━━━ RECORDS FOR PROCESSING ━━━
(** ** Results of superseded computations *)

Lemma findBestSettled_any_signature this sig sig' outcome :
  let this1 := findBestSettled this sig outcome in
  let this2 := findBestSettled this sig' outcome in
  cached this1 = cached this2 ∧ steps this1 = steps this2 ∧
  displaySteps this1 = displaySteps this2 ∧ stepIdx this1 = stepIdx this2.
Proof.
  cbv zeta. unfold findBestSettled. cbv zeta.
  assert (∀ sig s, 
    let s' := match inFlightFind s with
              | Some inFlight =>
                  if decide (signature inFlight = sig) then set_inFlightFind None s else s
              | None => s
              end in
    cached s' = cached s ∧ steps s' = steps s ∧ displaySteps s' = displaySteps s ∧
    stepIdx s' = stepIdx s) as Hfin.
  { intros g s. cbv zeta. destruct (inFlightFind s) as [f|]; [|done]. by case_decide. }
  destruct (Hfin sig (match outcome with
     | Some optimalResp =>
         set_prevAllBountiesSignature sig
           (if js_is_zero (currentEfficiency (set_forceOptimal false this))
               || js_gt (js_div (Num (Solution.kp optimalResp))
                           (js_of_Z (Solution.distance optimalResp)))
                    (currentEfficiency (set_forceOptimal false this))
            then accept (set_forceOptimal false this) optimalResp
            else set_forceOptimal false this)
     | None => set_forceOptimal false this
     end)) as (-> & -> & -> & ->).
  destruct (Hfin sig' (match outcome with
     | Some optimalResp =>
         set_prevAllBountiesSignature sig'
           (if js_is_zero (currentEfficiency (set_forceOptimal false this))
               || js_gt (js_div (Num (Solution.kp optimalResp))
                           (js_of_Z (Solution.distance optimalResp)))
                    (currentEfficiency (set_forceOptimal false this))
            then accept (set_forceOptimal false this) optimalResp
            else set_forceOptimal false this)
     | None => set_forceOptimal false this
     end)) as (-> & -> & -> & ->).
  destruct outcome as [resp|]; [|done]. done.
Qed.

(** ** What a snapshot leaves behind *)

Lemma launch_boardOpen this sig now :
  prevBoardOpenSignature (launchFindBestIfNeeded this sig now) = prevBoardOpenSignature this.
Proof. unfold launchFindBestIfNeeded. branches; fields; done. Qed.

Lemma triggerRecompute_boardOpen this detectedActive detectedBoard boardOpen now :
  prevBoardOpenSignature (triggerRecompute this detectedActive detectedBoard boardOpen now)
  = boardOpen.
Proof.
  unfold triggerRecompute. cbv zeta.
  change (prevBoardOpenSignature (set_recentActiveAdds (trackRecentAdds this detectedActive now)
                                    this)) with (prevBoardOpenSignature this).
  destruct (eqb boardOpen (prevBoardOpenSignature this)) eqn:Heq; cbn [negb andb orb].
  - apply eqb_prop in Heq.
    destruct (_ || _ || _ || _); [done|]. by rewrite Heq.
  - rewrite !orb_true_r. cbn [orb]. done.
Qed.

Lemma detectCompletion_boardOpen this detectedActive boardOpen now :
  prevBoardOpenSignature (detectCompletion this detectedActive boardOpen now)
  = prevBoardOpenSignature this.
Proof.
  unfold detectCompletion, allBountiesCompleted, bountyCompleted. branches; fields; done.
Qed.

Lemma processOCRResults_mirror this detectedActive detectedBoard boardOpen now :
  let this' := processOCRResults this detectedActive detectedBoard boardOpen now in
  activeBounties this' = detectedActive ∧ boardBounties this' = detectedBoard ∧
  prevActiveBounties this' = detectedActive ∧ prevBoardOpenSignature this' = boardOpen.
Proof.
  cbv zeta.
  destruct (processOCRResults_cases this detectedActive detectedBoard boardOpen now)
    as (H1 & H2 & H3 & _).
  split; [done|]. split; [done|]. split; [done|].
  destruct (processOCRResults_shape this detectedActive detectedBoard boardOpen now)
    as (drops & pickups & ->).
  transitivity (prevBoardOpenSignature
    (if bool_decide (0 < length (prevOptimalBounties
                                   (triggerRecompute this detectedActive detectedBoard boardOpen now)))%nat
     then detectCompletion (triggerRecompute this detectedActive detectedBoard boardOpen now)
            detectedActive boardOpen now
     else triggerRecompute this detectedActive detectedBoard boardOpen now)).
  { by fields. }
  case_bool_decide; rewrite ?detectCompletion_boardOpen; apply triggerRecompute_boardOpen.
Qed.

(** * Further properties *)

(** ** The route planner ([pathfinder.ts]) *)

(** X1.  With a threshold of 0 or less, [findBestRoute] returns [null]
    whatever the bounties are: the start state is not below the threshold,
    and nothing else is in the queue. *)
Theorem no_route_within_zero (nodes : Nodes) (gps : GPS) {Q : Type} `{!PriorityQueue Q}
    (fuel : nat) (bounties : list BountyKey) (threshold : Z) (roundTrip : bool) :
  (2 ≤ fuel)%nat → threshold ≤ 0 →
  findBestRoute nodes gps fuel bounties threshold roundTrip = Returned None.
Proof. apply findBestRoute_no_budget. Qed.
━━━
━━━ RECORDS FOR PROCESSING ━━━
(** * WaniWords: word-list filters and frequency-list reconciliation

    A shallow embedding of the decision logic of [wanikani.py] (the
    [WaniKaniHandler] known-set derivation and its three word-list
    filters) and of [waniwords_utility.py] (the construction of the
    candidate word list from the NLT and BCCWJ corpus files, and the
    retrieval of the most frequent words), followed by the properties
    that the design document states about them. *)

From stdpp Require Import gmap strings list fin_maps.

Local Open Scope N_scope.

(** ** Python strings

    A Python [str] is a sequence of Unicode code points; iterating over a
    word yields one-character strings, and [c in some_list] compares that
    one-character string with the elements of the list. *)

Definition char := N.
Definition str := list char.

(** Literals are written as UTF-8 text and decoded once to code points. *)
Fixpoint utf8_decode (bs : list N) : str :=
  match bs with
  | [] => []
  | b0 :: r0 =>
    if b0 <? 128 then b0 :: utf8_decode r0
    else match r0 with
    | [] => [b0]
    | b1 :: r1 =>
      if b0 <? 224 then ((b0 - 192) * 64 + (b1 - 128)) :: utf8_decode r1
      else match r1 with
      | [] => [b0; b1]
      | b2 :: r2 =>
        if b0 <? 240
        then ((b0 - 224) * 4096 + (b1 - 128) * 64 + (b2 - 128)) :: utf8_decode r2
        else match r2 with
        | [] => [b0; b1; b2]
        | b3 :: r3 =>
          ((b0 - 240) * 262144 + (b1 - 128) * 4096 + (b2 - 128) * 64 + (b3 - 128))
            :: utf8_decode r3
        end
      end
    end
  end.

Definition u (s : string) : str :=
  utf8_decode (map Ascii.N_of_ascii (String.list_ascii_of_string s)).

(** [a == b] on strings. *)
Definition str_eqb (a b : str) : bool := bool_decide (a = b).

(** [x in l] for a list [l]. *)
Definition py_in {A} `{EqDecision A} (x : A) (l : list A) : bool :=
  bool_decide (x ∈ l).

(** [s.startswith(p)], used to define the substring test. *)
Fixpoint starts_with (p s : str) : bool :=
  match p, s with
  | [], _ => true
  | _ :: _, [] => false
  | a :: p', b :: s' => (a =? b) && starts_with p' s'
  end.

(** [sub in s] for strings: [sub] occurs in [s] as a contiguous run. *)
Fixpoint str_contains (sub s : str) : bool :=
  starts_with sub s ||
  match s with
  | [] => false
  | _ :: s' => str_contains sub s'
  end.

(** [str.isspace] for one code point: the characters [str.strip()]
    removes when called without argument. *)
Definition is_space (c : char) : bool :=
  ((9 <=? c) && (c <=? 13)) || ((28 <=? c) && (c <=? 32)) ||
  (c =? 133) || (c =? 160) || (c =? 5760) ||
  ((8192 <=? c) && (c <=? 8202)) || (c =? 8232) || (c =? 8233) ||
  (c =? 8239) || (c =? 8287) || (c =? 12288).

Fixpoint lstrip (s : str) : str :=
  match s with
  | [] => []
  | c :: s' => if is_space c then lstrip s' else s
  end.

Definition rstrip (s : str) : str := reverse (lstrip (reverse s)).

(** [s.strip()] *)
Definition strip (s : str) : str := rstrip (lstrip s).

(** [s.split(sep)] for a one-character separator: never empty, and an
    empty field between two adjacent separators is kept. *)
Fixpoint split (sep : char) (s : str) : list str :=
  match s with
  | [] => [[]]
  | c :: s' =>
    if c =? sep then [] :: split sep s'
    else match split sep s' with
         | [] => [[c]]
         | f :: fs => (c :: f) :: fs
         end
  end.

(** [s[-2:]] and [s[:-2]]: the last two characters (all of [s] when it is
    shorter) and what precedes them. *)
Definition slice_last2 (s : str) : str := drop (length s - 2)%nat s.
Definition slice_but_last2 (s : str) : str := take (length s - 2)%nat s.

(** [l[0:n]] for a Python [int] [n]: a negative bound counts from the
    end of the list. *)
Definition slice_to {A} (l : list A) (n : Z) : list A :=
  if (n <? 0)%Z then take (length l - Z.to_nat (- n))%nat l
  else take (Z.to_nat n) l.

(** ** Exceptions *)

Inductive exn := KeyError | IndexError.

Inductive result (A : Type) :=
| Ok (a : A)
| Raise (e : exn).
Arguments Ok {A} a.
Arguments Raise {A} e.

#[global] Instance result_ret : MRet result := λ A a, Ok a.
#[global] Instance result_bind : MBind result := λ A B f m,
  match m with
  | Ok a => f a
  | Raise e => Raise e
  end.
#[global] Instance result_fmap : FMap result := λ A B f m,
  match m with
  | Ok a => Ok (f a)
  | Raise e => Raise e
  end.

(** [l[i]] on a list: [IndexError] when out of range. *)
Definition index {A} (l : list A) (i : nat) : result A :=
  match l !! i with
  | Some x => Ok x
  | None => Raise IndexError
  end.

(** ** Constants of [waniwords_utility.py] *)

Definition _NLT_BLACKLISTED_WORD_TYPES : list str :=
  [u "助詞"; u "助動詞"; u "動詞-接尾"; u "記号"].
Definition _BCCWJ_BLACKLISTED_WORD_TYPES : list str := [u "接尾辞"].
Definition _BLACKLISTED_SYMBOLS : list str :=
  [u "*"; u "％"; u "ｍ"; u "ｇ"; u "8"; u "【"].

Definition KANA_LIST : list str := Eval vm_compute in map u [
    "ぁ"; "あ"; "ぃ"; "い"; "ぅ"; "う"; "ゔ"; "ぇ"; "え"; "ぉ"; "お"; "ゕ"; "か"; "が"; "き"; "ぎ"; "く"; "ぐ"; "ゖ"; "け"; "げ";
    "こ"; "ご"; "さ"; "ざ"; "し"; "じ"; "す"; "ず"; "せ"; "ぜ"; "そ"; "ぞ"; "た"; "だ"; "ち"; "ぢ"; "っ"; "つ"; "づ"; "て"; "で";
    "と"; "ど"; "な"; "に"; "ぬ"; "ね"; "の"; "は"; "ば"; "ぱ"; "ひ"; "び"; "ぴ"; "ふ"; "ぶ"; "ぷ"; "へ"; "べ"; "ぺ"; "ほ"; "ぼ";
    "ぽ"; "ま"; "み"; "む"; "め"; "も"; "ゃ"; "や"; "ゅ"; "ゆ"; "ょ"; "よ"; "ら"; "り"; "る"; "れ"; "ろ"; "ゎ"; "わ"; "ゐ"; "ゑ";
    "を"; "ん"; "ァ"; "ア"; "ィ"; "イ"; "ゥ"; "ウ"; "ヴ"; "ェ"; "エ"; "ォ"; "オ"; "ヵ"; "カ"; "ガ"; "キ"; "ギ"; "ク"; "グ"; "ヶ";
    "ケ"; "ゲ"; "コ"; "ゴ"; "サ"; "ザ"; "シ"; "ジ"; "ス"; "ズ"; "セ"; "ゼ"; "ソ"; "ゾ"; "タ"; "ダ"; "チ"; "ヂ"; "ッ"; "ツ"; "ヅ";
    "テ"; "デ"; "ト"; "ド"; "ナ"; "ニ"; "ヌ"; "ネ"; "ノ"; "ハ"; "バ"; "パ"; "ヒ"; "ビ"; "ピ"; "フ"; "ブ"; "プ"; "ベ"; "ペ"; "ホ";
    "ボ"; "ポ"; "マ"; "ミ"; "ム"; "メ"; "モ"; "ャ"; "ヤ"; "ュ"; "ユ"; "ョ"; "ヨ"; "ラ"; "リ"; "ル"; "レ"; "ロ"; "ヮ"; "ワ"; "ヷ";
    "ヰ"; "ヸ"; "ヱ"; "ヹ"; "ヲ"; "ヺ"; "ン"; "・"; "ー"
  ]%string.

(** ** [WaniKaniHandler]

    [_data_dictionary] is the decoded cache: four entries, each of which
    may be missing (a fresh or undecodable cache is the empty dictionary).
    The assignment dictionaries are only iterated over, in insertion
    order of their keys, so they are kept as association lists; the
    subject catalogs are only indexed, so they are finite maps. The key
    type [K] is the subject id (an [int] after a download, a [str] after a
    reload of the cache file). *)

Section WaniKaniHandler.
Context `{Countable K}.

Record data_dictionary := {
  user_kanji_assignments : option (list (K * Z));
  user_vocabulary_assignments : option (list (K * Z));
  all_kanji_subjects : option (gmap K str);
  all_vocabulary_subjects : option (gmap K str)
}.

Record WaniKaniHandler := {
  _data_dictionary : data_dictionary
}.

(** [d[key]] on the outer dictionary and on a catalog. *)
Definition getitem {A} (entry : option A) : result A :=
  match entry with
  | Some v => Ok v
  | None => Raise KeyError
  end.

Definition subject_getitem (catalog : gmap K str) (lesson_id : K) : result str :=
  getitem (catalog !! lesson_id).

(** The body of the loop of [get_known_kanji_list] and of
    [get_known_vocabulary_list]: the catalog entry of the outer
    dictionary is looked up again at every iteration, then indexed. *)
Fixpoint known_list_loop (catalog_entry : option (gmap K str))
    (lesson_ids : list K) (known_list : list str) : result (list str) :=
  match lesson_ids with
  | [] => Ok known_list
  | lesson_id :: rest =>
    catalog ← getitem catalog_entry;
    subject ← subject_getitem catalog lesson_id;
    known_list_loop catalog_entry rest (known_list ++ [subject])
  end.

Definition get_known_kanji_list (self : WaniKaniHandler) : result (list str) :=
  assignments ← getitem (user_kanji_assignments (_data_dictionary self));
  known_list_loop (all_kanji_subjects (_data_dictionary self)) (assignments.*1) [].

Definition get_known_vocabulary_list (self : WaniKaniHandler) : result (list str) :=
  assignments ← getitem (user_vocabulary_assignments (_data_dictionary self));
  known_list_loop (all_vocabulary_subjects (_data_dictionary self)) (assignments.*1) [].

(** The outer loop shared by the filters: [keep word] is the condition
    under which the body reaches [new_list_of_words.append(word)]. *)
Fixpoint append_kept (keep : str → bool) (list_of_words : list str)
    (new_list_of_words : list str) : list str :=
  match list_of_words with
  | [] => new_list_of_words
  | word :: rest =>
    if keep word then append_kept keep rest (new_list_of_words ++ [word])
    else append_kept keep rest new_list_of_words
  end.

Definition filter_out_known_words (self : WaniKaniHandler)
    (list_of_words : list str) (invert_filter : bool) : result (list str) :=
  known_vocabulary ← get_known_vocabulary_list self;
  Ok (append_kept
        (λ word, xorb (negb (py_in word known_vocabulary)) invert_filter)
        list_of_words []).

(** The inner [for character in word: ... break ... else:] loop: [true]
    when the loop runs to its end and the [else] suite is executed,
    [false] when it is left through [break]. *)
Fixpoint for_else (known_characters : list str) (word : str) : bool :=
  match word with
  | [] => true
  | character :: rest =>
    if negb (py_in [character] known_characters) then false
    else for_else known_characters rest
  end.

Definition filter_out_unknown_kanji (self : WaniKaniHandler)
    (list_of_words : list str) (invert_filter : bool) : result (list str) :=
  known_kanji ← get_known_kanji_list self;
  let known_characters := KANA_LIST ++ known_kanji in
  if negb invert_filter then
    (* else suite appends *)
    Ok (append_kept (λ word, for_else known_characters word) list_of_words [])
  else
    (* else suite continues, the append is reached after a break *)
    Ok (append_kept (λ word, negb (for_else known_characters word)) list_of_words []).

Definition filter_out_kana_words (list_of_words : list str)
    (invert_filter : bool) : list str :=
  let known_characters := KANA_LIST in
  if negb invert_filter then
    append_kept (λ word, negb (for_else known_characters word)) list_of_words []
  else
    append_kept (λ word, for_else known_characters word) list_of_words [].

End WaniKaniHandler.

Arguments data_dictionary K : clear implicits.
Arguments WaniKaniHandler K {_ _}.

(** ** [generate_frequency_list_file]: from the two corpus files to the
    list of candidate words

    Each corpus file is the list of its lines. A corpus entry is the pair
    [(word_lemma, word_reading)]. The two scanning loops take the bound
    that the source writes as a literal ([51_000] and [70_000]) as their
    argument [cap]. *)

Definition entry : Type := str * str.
━━━
━━━ RECORDS FOR PROCESSING ━━━
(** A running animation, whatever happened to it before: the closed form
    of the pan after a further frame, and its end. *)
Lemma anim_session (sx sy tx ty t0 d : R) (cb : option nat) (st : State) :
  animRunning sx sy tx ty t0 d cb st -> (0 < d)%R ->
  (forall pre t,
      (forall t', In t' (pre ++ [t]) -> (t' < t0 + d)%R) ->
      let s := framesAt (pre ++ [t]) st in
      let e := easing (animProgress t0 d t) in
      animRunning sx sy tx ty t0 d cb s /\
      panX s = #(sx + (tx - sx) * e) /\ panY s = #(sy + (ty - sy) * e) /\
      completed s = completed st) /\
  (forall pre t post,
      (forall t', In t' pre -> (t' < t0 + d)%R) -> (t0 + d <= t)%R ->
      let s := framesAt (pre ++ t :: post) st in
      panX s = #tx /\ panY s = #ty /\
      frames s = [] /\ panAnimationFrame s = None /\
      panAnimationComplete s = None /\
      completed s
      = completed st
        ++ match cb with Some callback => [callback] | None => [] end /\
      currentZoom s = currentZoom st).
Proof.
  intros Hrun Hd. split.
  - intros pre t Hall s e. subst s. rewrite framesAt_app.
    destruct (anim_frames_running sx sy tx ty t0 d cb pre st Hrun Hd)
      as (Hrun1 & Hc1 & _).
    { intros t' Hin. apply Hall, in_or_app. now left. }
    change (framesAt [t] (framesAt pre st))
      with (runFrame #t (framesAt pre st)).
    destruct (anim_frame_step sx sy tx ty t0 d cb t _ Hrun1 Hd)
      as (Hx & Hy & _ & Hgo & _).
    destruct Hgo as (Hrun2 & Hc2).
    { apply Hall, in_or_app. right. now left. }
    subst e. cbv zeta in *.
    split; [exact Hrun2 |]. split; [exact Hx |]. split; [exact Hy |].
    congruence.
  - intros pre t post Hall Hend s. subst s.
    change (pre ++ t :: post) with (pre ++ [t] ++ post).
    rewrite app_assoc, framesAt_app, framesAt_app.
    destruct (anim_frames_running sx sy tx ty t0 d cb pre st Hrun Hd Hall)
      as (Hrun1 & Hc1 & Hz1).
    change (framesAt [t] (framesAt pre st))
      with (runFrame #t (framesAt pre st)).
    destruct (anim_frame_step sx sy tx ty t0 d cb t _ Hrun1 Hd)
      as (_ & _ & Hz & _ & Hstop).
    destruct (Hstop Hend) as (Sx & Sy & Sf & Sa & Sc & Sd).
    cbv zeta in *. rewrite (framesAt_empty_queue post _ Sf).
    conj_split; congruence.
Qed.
━━━
[EXERCISE REQUIREMENTS] Return every line in the listing that contains the word "intros".

[SOLUTION FOR THIS EXERCISE]
  { intros g s. cbv zeta. destruct (inFlightFind s) as [f|]; [|done]. by case_decide. }
  intros Hrun Hd. split.
  - intros pre t Hall s e. subst s. rewrite framesAt_app.
    { intros t' Hin. apply Hall, in_or_app. now left. }
  - intros pre t post Hall Hend s. subst s.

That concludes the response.